Jared: About a year ago, we shifted from a disinflationary regime to an inflationary regime. It’s not hard to spot. I had a conversation with Peter Atwater, who you probably know. He came on my radio show, the second to last episode before the radio show went out of business. So I had him on the radio. I told him that inflation is 90% psychology, and he said no, it’s not. He said inflation is 100% psychology. It’s entirely a psychological phenomenon. And what happens is if you have an inflationary psychology, then what happens is, is that consumers act in ways to perpetuate the inflation. They act in ways to make prices go higher. So let’s just say, like a dumb example, you have to buy some fertilizer at Lowe’s. So a bag of fertilizer is eight bucks. So you’re like, “Okay, I believe that there is going to be inflation. So instead of buying 1 bag of fertilizer, I’m going to buy 10, and I’ll use 1, and I’ll just store the other 9 in my basement.” And the act of everybody doing this simultaneously overconsuming, hoarding is what drives our prices. This is the type of psychology that we have now. I mean, we’re getting used to an environment where you go to the grocery store, and you’re going to buy something, and it’s gone. It’s not there. We’re getting used to shortages. And when people see that, they say, “The grocery store might run out of X, Y, Z. I have to buy it now, and I have to buy more. I’m buying like 80 pounds of cat food at a time. There are cat food shortages. I have six cats. I go on Chewy. I go on Amazon. There’s a big sticker on the box that says heavy, and they dump it on my front step, but I have to do this because there’s shortages and it’s driving up prices.”
Meb: I feel like the big head-scratcher for most of the people out there is they see the inflation or they appreciate that this is now becoming a narrative. How does this translate into what’s going on in the markets going forward? Gold, for a lot of people, I feel like has been a head-scratcher where they say, “Well, I’m surprised real interest rates taking a dirt nap. Why isn’t gold doing a ripper?” Any general thoughts on what’s the best way to express this inflation trade?
Jared: You know, belong stocks for sure. Stocks or inflation pass-through vehicles. I’m definitely not bearish on stocks. Belong commodities. Gold is kind of a special case. Gold has massively underperformed. It’s a huge disappointment. The thing I think people get wrong about gold is that they believe that it’s an inflation heads. And it really isn’t. If you chart gold along with a whole bunch of different economic variables, the one that it has the highest correlation to was actually budget deficits. So I’ve always said in “The Daily Dirtnap” I’ve held gold for 16 years and I’m going to continue to hold it until we start cutting the budget deficit. And that’s when I will sell gold, not until then.
Meb: I read in one of your pieces, you said you have a decade-long view with gold versus some of your other positions. What tends to be the trading horizon for most of what you talk about in the newsletter?

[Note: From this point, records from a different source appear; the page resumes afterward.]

(** * BeQuic: the buffered read / seek core of [BeQuicSpdyClient]

    A shallow embedding of [src/chromium/be_quic_spdy_client.cc]:
    [read_body], [seek_in_buffer], [close_current_stream], [on_data] and
    [is_buffer_sufficient], over an explicit client state.  The consumer
    thread blocks inside [read_body]; blocking is modelled by a resumption
    monad whose [Yield] nodes are the points where the mutex is not held
    and the delivery thread may run. *)

From Stdlib Require Import ZArith List Bool Lia.
Import ListNotations.
Open Scope Z_scope.

(** ** Machine integers *)

Definition INT_MAX : Z := 2147483647.
Definition INT64_MAX : Z := 9223372036854775807.

(** Conversion to [int64_t] (two's complement wrap-around). *)
Definition to_int64 (z : Z) : Z := (z + 2 ^ 63) mod 2 ^ 64 - 2 ^ 63.

(** Conversion to [int]. *)
Definition to_int (z : Z) : Z := (z + 2 ^ 31) mod 2 ^ 32 - 2 ^ 31.

(** Conversion to [size_t] (64-bit unsigned). *)
Definition to_size_t (z : Z) : Z := z mod 2 ^ 64.

(** ** Constants of the translation unit *)

Definition AVSEEK_SIZE : Z := 65536.   (* 0x10000 *)
Definition SEEK_SET : Z := 0.
Definition SEEK_CUR : Z := 1.
Definition SEEK_END : Z := 2.
Definition kReadBlockSize : Z := 32768.

(** Modelled from the spec: the enumeration [BeQuicErrorCode] is declared in
    [be_quic_define.h], which is not among the sources.  Only the five
    enumerators this file uses are listed (section 7 of the specification
    names them InvalidArgument, InvalidState, NotSupported, EndOfStream and
    BufferMiss and treats them as distinct statuses); their numeric values
    are not needed because results keep the status symbolic. *)
Inductive BeQuicErrorCode : Type :=
| kBeQuicErrorCode_Invalid_Param
| kBeQuicErrorCode_Invalid_State
| kBeQuicErrorCode_Not_Supported
| kBeQuicErrorCode_Eof
| kBeQuicErrorCode_Buffer_Not_Hit.

(** The integer a method returns: either one of the status enumerators or a
    plain number (a byte count, an offset, the content length). *)
Inductive retval : Type :=
| Value (n : Z)
| Status (e : BeQuicErrorCode).

(** Destination pointers ([buf] of [read_body], [target_off] of
    [seek_in_buffer]) are only compared with [NULL]; what the method stores
    through them is returned next to its result. *)
Inductive pointer : Type := NULL | NonNull.

Definition is_null (p : pointer) : bool :=
  match p with NULL => true | NonNull => false end.

(** ** Client state *)

Definition byte := Byte.byte.

(** Calls made on the transport session by [close_current_stream]. *)
Inductive session_call : Type :=
| SendRstStream (id : Z)     (* (id, QUIC_STREAM_CANCELLED, 0) *)
| CloseStream (id : Z).

(** The session is an external collaborator: it is represented by the log of
    the calls made on it, oldest first. *)
Definition QuicSession := list session_call.

(** The stream handle passed to [on_data]: its id and what
    [check_content_length] answers (-1 when the length is unknown). *)
Record QuicSpdyClientStream : Type := mkStream {
  id : Z;
  check_content_length : Z
}.

(** The members of [BeQuicSpdyClient] the five methods touch.
    [response_buff_] is the stream buffer shared by [istream_] and
    [ostream_]: a FIFO of bytes, head first.  [session] is what
    [QuicClientBase::session()] returns ([None] for a null pointer).
    [content_length_] and [read_offset_] are [int64_t], the type
    [seek_in_buffer] computes with them in; -1 is the unknown length. *)
Record BeQuicSpdyClient : Type := mkClient {
  current_stream_id_ : Z;
  got_first_data_ : bool;
  content_length_ : Z;
  first_data_time_ : Z;
  read_offset_ : Z;
  response_buff_ : list byte;
  session : option QuicSession
}.

Definition set_current_stream_id (v : Z) (c : BeQuicSpdyClient) :=
  mkClient v (got_first_data_ c) (content_length_ c) (first_data_time_ c)
           (read_offset_ c) (response_buff_ c) (session c).

Definition set_first_data (len now : Z) (c : BeQuicSpdyClient) :=
  mkClient (current_stream_id_ c) true len now
           (read_offset_ c) (response_buff_ c) (session c).

Definition set_read_offset (v : Z) (c : BeQuicSpdyClient) :=
  mkClient (current_stream_id_ c) (got_first_data_ c) (content_length_ c)
           (first_data_time_ c) v (response_buff_ c) (session c).

Definition set_response_buff (b : list byte) (c : BeQuicSpdyClient) :=
  mkClient (current_stream_id_ c) (got_first_data_ c) (content_length_ c)
           (first_data_time_ c) (read_offset_ c) b (session c).

Definition set_session (s : option QuicSession) (c : BeQuicSpdyClient) :=
  mkClient (current_stream_id_ c) (got_first_data_ c) (content_length_ c)
           (first_data_time_ c) (read_offset_ c) (response_buff_ c) s.

(** Modelled from the spec: the member initialisers live in
    [be_quic_spdy_client.h], which is not among the sources.  Section 3 of
    the specification: the state is created empty, with no stream bound, the
    content length unknown and the read offset 0. *)
Definition new_client (s : option QuicSession) : BeQuicSpdyClient :=
  mkClient 0 false (-1) 0 0 [] s.

(** ** The stream buffer *)

(** [response_buff_.size()]. *)
Definition buff_size (c : BeQuicSpdyClient) : Z :=
  Z.of_nat (length (response_buff_ c)).

(** [response_buff_.consume(n)]: drop [n] bytes from the head.  Both call
    sites pass at most the retained size. *)
Definition consume (n : Z) (b : list byte) : list byte :=
  skipn (Z.to_nat n) b.

(** ** [is_buffer_sufficient] *)

Definition is_buffer_sufficient (c : BeQuicSpdyClient) : bool :=
  let size := buff_size c in
  if content_length_ c =? -1 then
    (* Cannot determine end of stream. *)
    0 <? size
  else if size =? 0 then
    false
  else if to_int64 (content_length_ c - read_offset_ c) <? kReadBlockSize then
    true
  else if size <? kReadBlockSize then
    false
  else
    true.

(** ** Blocking computations *)

(** Where the consumer thread gives the processor away without holding
    [mutex_]: while it acquires the lock, and inside the two waits on
    [cond_] (which release the lock and take it again before returning). *)
Inductive yield : Type :=
| AcquireLock
| WaitUntil (ms : Z)      (* cond_.wait_until(lock, now + ms) *)
| WaitForever.            (* cond_.wait(lock) *)

Definition is_cond_wait (y : yield) : bool :=
  match y with AcquireLock => false | _ => true end.

(** A computation either finishes with a result and a final state, or yields
    in some state and continues from whatever state the client is in when
    the thread runs again. *)
Inductive blocking (A : Type) : Type :=
| Done (a : A) (c : BeQuicSpdyClient)
| Yield (y : yield) (c : BeQuicSpdyClient)
        (k : BeQuicSpdyClient -> blocking A).

Arguments Done {A} a c.
Arguments Yield {A} y c k.

Definition prog (A : Type) : Type := BeQuicSpdyClient -> blocking A.

Section Monad.
Context {A B : Type}.

Fixpoint bind_blocking (m : blocking A) (f : A -> prog B) : blocking B :=
  match m with
  | Done a c => f a c
  | Yield y c k => Yield y c (fun c' => bind_blocking (k c') f)
  end.

Definition bind (m : prog A) (f : A -> prog B) : prog B :=
  fun c => bind_blocking (m c) f.

End Monad.

Definition ret {A : Type} (a : A) : prog A := fun c => Done a c.

Definition yield_at (y : yield) : prog unit :=
  fun c => Yield y c (fun c' => Done tt c').

Notation "x <- m ;; f" := (bind m (fun x => f))
  (at level 61, m at next level, right associativity).
Notation "m ;;; f" := (bind m (fun _ => f))
  (at level 61, right associativity).

(** A [while] loop whose body says whether it left through [break].  The
    result is [false] when [fuel] iterations were not enough. *)
Inductive loop_exit : Type := Break | Continue.

Fixpoint while_ (fuel : nat) (cond : BeQuicSpdyClient -> bool)
         (body : prog loop_exit) : prog bool :=
  fun c =>
    match fuel with
    | O => Done false c
    | S fuel' =>
        if cond c then
          bind_blocking (body c)
            (fun e => match e with
                      | Break => ret true
                      | Continue => while_ fuel' cond body
                      end)
        else Done true c
    end.

(** ** [read_body] *)

Record read_result : Type := mkRead {
  read_ret : retval;
  read_data : list byte     (* the bytes stored through [buf], in order *)
}.

(** Lines 116-123: copy out of the stream buffer and advance the offset. *)
Definition copy_out (size : Z) (c : BeQuicSpdyClient)
  : read_result * BeQuicSpdyClient :=
  let read_len := Z.min (to_size_t size) (buff_size c) in
  if read_len =? 0 then
    (mkRead (Value 0) [], c)
  else
    (mkRead (Value (to_int read_len))
            (firstn (Z.to_nat read_len) (response_buff_ c)),
     set_read_offset (to_int64 (read_offset_ c + read_len))
       (set_response_buff (skipn (Z.to_nat read_len) (response_buff_ c)) c)).

(** Lines 105-115: the body of the wait loop; it always leaves by [break]. *)
Definition wait_once (timeout : Z) : prog loop_exit :=
  (if 0 <? timeout then yield_at (WaitUntil timeout)
   else if timeout <? 0 then yield_at WaitForever
   else ret tt) ;;;
  ret Break.

(** Lines 116-123 as the last step of a read. *)
Definition copy_out_and_return (size : Z) : prog (option read_result) :=
  fun c => Done (Some (fst (copy_out size c))) (snd (copy_out size c)).

(** Lines 105-123, which run holding [mutex_].  [None] is returned only
    when the wait loop runs out of [fuel]. *)
Definition locked_read (fuel : nat) (size timeout : Z)
  : prog (option read_result) :=
  finished <- while_ fuel (fun c => negb (is_buffer_sufficient c))
                     (wait_once timeout) ;;
  if finished : bool then copy_out_and_return size else ret None.

Definition read_body (fuel : nat) (buf : pointer) (size timeout : Z)
  : prog (option read_result) :=
  fun c =>
    if is_null buf || (size =? 0) then
      Done (Some (mkRead (Status kBeQuicErrorCode_Invalid_Param) [])) c
    else if (0 <? content_length_ c) && (content_length_ c <=? read_offset_ c)
    then
      Done (Some (mkRead (Status kBeQuicErrorCode_Eof) [])) c
    else
      (yield_at AcquireLock ;;; locked_read fuel size timeout) c.

(** ** [seek_in_buffer] *)

Record seek_result : Type := mkSeek {
  seek_ret : retval;
  seek_target : option Z    (* the value stored through [target_off], if any *)
}.

(** Lines 154-161: the offset a request resolves to, [None] for a [whence]
    that is none of the three positioning modes. *)
Definition resolve_offset (off whence : Z) (c : BeQuicSpdyClient) : option Z :=
  if whence =? SEEK_CUR then Some (to_int64 (off + read_offset_ c))
  else if whence =? SEEK_END then Some (to_int64 (off + content_length_ c))
  else if negb (whence =? SEEK_SET) then None
  else Some off.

Jared: I would say anywhere from six months to two years.
Meb: Let’s walk through the rest. So you mentioned this inflation bucket. What are some of the ideas in there, more generally speaking, whether it’s industry, is whether it’s…to the extent you can talk about names outside of the traditional commodity world. I have some wheat that has just been harvested, and as much as I talk about being a cold-blooded quant in the rest of my world, I still get a little subjective when it comes to our farmland because I see weeds like on the just absolute verge of a breakout, it’s like 30 cents away from a high. So the trend follower in me is like, “Well, I’m just going to wait another week or two to see if this breaks out before I sell our recent harvest.” But what are some of the themes that are attractive to you in the inflation world?
Jared: One that’s kind of counterintuitive is actually life insurance. Life insurance benefits from back-end yields going up, steepening yield curve. They’re the ultimate value stocks. They’re trading at single-digit PEs. They all tanked during the pandemic for obvious reasons. It’s life insurance that people are dying. If you look at the setup for this long term, this is actually one area that I’m really, really excited about, plus you get dividends. It’s not even a six months to two-year trade. This is a core holding that you hold for like 5 to 10 years.

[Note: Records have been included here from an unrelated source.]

(** * The document registry of [main.py]

    A shallow embedding of the module-level load and index construction
    and of the three request handlers ([get_documents],
    [get_duplicate_documents], [update_document]), with the global
    indexes threaded as an explicit store. *)

From stdpp Require Import gmap strings list fin_maps.

Open Scope string_scope.
Open Scope list_scope.

(** ** Python values *)

(** The atoms that occur as dictionary keys and as cells of a row:
    [None], a [str], an [int].  Python's [==] on these is constructor-wise:
    a [str] never equals an [int] (["1" == 1] is [False]). *)
Inductive pyval :=
  | VNone
  | VStr (s : string)
  | VInt (z : Z).

#[global] Instance pyval_eq_dec : EqDecision pyval.
Proof. solve_decision. Defined.

Definition pyval_encode (v : pyval) : unit + (string + Z) :=
  match v with
  | VNone => inl ()
  | VStr s => inr (inl s)
  | VInt z => inr (inr z)
  end.

Definition pyval_decode (x : unit + (string + Z)) : pyval :=
  match x with
  | inl _ => VNone
  | inr (inl s) => VStr s
  | inr (inr z) => VInt z
  end.

#[global] Instance pyval_countable : Countable pyval.
Proof.
  refine (inj_countable' pyval_encode pyval_decode _).
  by intros [].
Defined.

(** A row is a [dict] object.  No statement of [main.py] assigns into a
    row, so an object is its identity together with its (fixed) contents;
    [oid] is the allocation number. *)
Record obj := Obj {
  oid : nat;
  fields : gmap string pyval;
}.

#[global] Instance obj_eq_dec : EqDecision obj.
Proof. solve_decision. Defined.

(** What a variable that is compared with [is None] may hold. *)
Inductive pyref :=
  | PyNone
  | PyDict (o : obj).

(** Exceptions that the module can raise. *)
Inductive exn :=
  | KeyError (k : pyval)
  | ValueError
  | ValidationError
  | HTTPException (status_code : Z).

Inductive result (A : Type) :=
  | Ok (a : A)
  | Raise (e : exn).

Arguments Ok {A} a.
Arguments Raise {A} e.

(** An exception propagates past every later statement. *)
#[global] Instance result_bind : MBind result := λ A B f r,
  match r with
  | Ok a => f a
  | Raise e => Raise e
  end.

#[global] Instance result_fmap : FMap result := λ A B f r,
  match r with
  | Ok a => Ok (f a)
  | Raise e => Raise e
  end.

(** [d[k]] on a row. *)
Definition getitem (o : obj) (k : string) : result pyval :=
  match fields o !! k with
  | Some v => Ok v
  | None => Raise (KeyError (VStr k))
  end.

(** ** pydantic classes *)

Inductive DocumentStatus :=
  | SUCCEEDED
  | NEEDS_REVIEW.

#[global] Instance DocumentStatus_eq_dec : EqDecision DocumentStatus.
Proof. solve_decision. Defined.

Definition status_name (s : DocumentStatus) : string :=
  match s with
  | SUCCEEDED => "SUCCEEDED"
  | NEEDS_REVIEW => "NEEDS_REVIEW"
  end.

(** [status] is an [option]: [model_copy(update=...)] does not validate, so
    an explicit [null] in a patch body lands in the field as [None]. *)
Record Document := mkDocument {
  id : Z;
  pdf_path : string;
  status : option DocumentStatus;
}.

#[global] Instance Document_eq_dec : EqDecision Document.
Proof. solve_decision. Defined.

(** [DocumentUpdate]: the one field is left unset, or set (to a status or
    to an explicit [None]); [model_dump(exclude_unset=True)] tells the
    two apart. *)
Inductive DocumentUpdate :=
  | status_unset
  | status_set (v : option DocumentStatus).

Inductive response :=
  | DocumentsResponse (documents : list Document)
  | GroupedDocumentsResponse (documents : gmap string (list Document))
  | DocumentResponse (document : Document).

(** ** The store: the module's globals *)

Record store := Store {
  documents : list obj;
  documents_by_id : gmap pyval pyref;
  documents_by_status : gmap pyval (list obj);
  documents_by_pdf_path : gmap pyval (list obj);
  duplicates : gmap pyval (list obj);
  next_oid : nat;
}.

(** A [csv.DictReader] row: the header's column names mapped to the
    cell, [None] where the line is shorter than the header.  (The reader
    files the surplus cells of a longer line under the key [None]; such
    lines are outside this type.) *)
Definition cell_value (c : option string) : pyval :=
  match c with
  | Some s => VStr s
  | None => VNone
  end.

Definition row_object (n : nat) (r : gmap string (option string)) : obj :=
  Obj n (cell_value <$> r).

(** [for row in reader: documents.append(row)] *)
Definition read_documents (rows : list (gmap string (option string))) : list obj :=
  imap row_object rows.

(** [{doc['id']: doc for doc in documents}]: a later row overwrites an
    earlier one with the same key. *)
Fixpoint index_by_id (docs : list obj) (m : gmap pyval pyref) : result (gmap pyval pyref) :=
  match docs with
  | [] => Ok m
  | doc :: rest =>
      k ← getitem doc "id";
      index_by_id rest (<[k := PyDict doc]> m)
  end.

(** [m[k]] on a [defaultdict(list)]: a missing key is inserted with [[]]. *)
Definition dd_getitem (m : gmap pyval (list obj)) (k : pyval) : list obj * gmap pyval (list obj) :=
  match m !! k with
  | Some l => (l, m)
  | None => ([], <[k := []]> m)
  end.

(** [m[k].append(x)] *)
Definition dd_append (m : gmap pyval (list obj)) (k : pyval) (x : obj) : gmap pyval (list obj) :=
  let '(l, m1) := dd_getitem m k in
  <[k := l ++ [x]]> m1.

(** [for doc in documents: m[doc[field]].append(doc)] *)
Fixpoint group_by (field : string) (docs : list obj) (m : gmap pyval (list obj)) : result (gmap pyval (list obj)) :=
  match docs with
  | [] => Ok m
  | doc :: rest =>
      k ← getitem doc field;
      group_by field rest (dd_append m k doc)
  end.

(** [{path: docs for path, docs in documents_by_pdf_path.items() if len(docs) > 1}] *)
Definition find_duplicates (by_path : gmap pyval (list obj)) : gmap pyval (list obj) :=
  filter (λ kv, 1 < length kv.2) by_path.

(** The module-level statements from line 43 to line 70. *)
Definition load (rows : list (gmap string (option string))) : result store :=
  let docs := read_documents rows in
  by_id ← index_by_id docs ∅;
  by_status ← group_by "status" docs ∅;
  by_path ← group_by "pdf_path" docs ∅;
  Ok (Store docs by_id by_status by_path (find_duplicates by_path) (length docs)).

(** The scenario of three documents. *)
Definition csv_row (i p s : string) : gmap string (option string) :=
  {[ "id" := Some i; "pdf_path" := Some p; "status" := Some s ]}.

Definition scenario_rows : list (gmap string (option string)) :=
  [ csv_row "1" "a.pdf" "NEEDS_REVIEW";
    csv_row "2" "a.pdf" "SUCCEEDED";
    csv_row "3" "b.pdf" "SUCCEEDED" ].

Definition doc1 : obj := row_object 0 (csv_row "1" "a.pdf" "NEEDS_REVIEW").
Definition doc2 : obj := row_object 1 (csv_row "2" "a.pdf" "SUCCEEDED").
Definition doc3 : obj := row_object 2 (csv_row "3" "b.pdf" "SUCCEEDED").

Definition scenario : store :=
  Store [doc1; doc2; doc3]
    {[ VStr "1" := PyDict doc1; VStr "2" := PyDict doc2; VStr "3" := PyDict doc3 ]}
    {[ VStr "NEEDS_REVIEW" := [doc1]; VStr "SUCCEEDED" := [doc2; doc3] ]}
    {[ VStr "a.pdf" := [doc1; doc2]; VStr "b.pdf" := [doc3] ]}
    {[ VStr "a.pdf" := [doc1; doc2] ]}
    3.

(** The contents of a bucket as a reader sees them: a missing key reads
    as the empty list. *)
Definition bucket (m : gmap pyval (list obj)) (k : pyval) : list obj :=
  default [] (m !! k).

Meb: You mentioned dividends. That sounds like almost a novelty in 2021. We’re down scratching almost near the lows of 2000 as far as dividend yield. So the prospect of getting dividends I feel like for most investors seems like a fantasy. From someone who’s experienced the late ’90s and today, what does the general market composition look like to you? Any rhymes with other periods, late ’90s, ’70s?
Jared: I think there are a lot of analogues to the Y2K period, which is when I started working in the markets. I started in 1999. And like you said, the dividend yield was pretty much the same back then. It’s about 1.3% in the S&P. For better or worse, I’ve been a contrarian, I’ve been a mean reversion investor. It’s in my DNA. And when I was picking out mutual funds in 1997 and 1998, I would buy “Money” magazine from the grocery store. Can’t do this anymore. I would buy “Money” magazine from the grocery store, and it was actually super helpful because in “Money” magazine, they would have tables of thousands of mutual funds. So you could flip through, and you could page through the returns. And back in like 1997, they had what was called science and technology funds that were returning like 35% a year, then they had value funds that were returning like 5% a year. So I looked at this at the time, and I said, “Well, I don’t think those gains and the tech funds are sustainable.” I knew nothing about investing at this point. I was 23 years old, but this was my instinct. I said, “I’m going to invest in value.” So over the next three years, it didn’t really do much of anything. But from 2000 to 2003, value actually went up while the NASDAQ was down 80%. Like I said, I think it’s a pretty close analogue. I’m very bullish on value.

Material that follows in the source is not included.